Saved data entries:

Definition teardown_effects (s : State) : list Effect :=
  closing Input (audioContextInRef s)
  ++ closing Output (audioContextOutRef s)
  ++ map SourceStop (sourcesRef s)
  ++ match animationFrameRef s with
     | Some handle => if (handle =? 0)%Z then [] else [CancelAnimationFrame handle]
     | None => []
     end
  ++ match sessionPromiseRef s with Some session => [SessionClose session] | None => [] end.

Definition is_stop (e : Effect) : bool :=
  match e with SourceStop _ => true | _ => false end.

(** An answer that brings no translated text. *)
Definition without_text (r : Response) : bool :=
  match r with
  | Resolved (Some translatedText) => negb (truthy_string translatedText)
  | Resolved None => true
  | Failed => true
  end.

End LiveChat.

(** ** CultureHub: culture search and expression playback *)

Module CultureHub.

Import Gemini.

Inductive Prompt :=
| Culture (language : Language) (query : option string)
| Say (language : Language) (phrase : string).

Inductive Effect :=
| OnAction
| GenerateContent (apiKey : option string) (model : string) (contents : Prompt).

Record GroundingSource := mkGroundingSource {
  title : string;
  uri : string
}.

Record State := mkState {
  cultureData : option string;   (* the parsed answer, kept as its JSON text *)
  isLoading : bool;
  playingAudioIdx : option nat;
  error : option string;
  sources : list GroundingSource
}.

(** [playExpression], up to its [await].  The client is built from
    [process.env.API_KEY] as it is; [getGeminiKey] is not consulted.
    Whether [new GoogleGenAI] accepts a key, a missing one included, is the
    SDK's business: [sdk_accepts] says so.  When it throws, the [catch]
    clears the marker. *)
Definition playExpression (sdk_accepts : option string -> bool) (env : KeyEnv)
    (language : Language) (phrase : string) (index : nat) (s : State)
    : State * list Effect :=
  match playingAudioIdx s with
  | Some _ => (s, [])
  | None =>
      let apiKey := process_env_API_KEY env in
      if sdk_accepts apiKey then
        (mkState (cultureData s) (isLoading s) (Some index) (error s) (sources s),
         [GenerateContent apiKey "gemini-2.5-flash-preview-tts"
            (Say language phrase)])
      else
        (mkState (cultureData s) (isLoading s) None (error s) (sources s), [])
  end.

(** [fetchCultureData], up to its [await]. *)
Definition fetchCultureData (env : KeyEnv) (onAction : bool) (language : Language)
    (query : option string) (s : State) : State * list Effect :=
  let s := mkState (cultureData s) true (playingAudioIdx s) None [] in
  let e := if onAction then [OnAction] else [] in
  match getGeminiKey env with
  | None =>
      (mkState (cultureData s) false (playingAudioIdx s)
         (Some KEY_MISSING_MESSAGE) (sources s), e)
  | Some apiKey =>
      (s, e ++ [GenerateContent (Some apiKey) "gemini-3-flash-preview"
                  (Culture language (if truthy_opt query then query else None))])
  end.

Definition idle : State := mkState None false None None [].

(** *** The answer to [fetchCultureData] *)

Definition FETCH_FAILED_MESSAGE : string :=
  "Houve um problema ao buscar dados em tempo real. Tente novamente em instantes.".

(** A grounding chunk is seen through [chunk.web]: absent, or a title that
    may be missing and a uri. *)
Record Web := mkWeb {
  web_title : option string;
  web_uri : string
}.

Definition GroundingChunk : Type := option Web.

(** [groundingChunks.filter(chunk => chunk.web).map(chunk => ({ title:
    chunk.web.title || "Fonte externa", uri: chunk.web.uri }))]: the chunks
    with a [web] part, each turned into a source, in order. *)
Definition extractSources (groundingChunks : list GroundingChunk)
    : list GroundingSource :=
  flat_map (fun chunk =>
              match chunk with
              | Some web =>
                  [mkGroundingSource
                     (if truthy_opt (web_title web) then or_empty (web_title web)
                      else "Fonte externa")
                     (web_uri web)]
              | None => []
              end)
           groundingChunks.

(** The [web] parts of the chunks that have one, in the order of the
    chunks. *)
Definition web_parts (groundingChunks : list GroundingChunk) : list Web :=
  flat_map (fun chunk => match chunk with Some web => [web] | None => [] end)
           groundingChunks.

Record Response := mkResponse {
  groundingChunks : option (list GroundingChunk);
    (* response.candidates?.[0]?.groundingMetadata?.groundingChunks *)
  response_text : option string
}.

Inductive Answer :=
| Resolved (response : Response)
| Failed.

(** The part of [fetchCultureData] after the [await].  [JSON_parse] is the
    platform's parser: [None] is its [SyntaxError], [Some v] the parsed
    value, kept as text, [Some None] being [null]. *)
Definition fetchCultureData_resume (JSON_parse : string -> option (option string))
    (a : Answer) (s : State) : State :=
  let s :=
    match a with
    | Failed =>
        mkState (cultureData s) (isLoading s) (playingAudioIdx s)
          (Some FETCH_FAILED_MESSAGE) (sources s)
    | Resolved response =>
        let s :=
          match groundingChunks response with
          | Some chunks =>
              mkState (cultureData s) (isLoading s) (playingAudioIdx s) (error s)
                (extractSources chunks)
          | None => s
          end in
        let text := or_empty (response_text response) in
        match JSON_parse (if truthy_string text then text else "{}") with
        | Some parsed =>
            mkState parsed (isLoading s) (playingAudioIdx s) (error s) (sources s)
        | None =>
            mkState (cultureData s) (isLoading s) (playingAudioIdx s)
              (Some FETCH_FAILED_MESSAGE) (sources s)
        end
    end in
  mkState (cultureData s) false (playingAudioIdx s) (error s) (sources s).

(** *** The answer to [playExpression] *)

Inductive SpeechAnswer :=
| Spoken (base64Audio : option string)
    (* response.candidates?.[0]?.content?.parts?.[0]?.inlineData?.data *)
| SpeechFailed.

Definition release (s : State) : State :=
  mkState (cultureData s) (isLoading s) None (error s) (sources s).

(** The part of [playExpression] after the [await]: the buffer that starts
    playing, if any.  The [atob] loop and [decodeAudioData] of this screen
    are those of [LiveChat], letter for letter; an exception is caught and
    releases the marker. *)
Definition playExpression_resume (a : SpeechAnswer) (s : State)
    : State * option LiveChat.AudioBuffer :=
  match a with
  | Spoken (Some base64Audio) =>
      if truthy_string base64Audio then
        match LiveChat.decode base64Audio with
        | Some bytes =>
            match LiveChat.decodeAudioData bytes 24000 1 with
            | Some audioBuffer => (s, Some audioBuffer)
            | None => (release s, None)
            end
        | None => (release s, None)
        end
      else (release s, None)
  | Spoken None => (release s, None)
  | SpeechFailed => (release s, None)
  end.

(** [source.onended]. *)
Definition playExpression_ended (s : State) : State := release s.

End CultureHub.

(** ** VisualScan: image analysis and its translation *)

Module VisualScan.

Import Gemini.

Inductive Prompt :=
| Analyze (language : Language) (image : string)
| TranslateAnalysis (target : Language) (analysis : string).

Inductive Effect :=
| OnAction
| Alert (message : string)
| GenerateContent (apiKey : string) (model : string) (contents : Prompt).

Record State := mkState {
  image : option string;
  result : option string;
  isScanning : bool;
  translation : option string;
  isTranslating : bool;
  targetTransLang : Language
}.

▸ ASSIGNMENT: Repeat word for word the lines above that run from the line containing "(** [playExpression], up" through the line containing "Whether [new GoogleGenAI]", both ends included, and nothing else.

▸ RESPONSE AREA:
(** [playExpression], up to its [await].  The client is built from
    [process.env.API_KEY] as it is; [getGeminiKey] is not consulted.
    Whether [new GoogleGenAI] accepts a key, a missing one included, is the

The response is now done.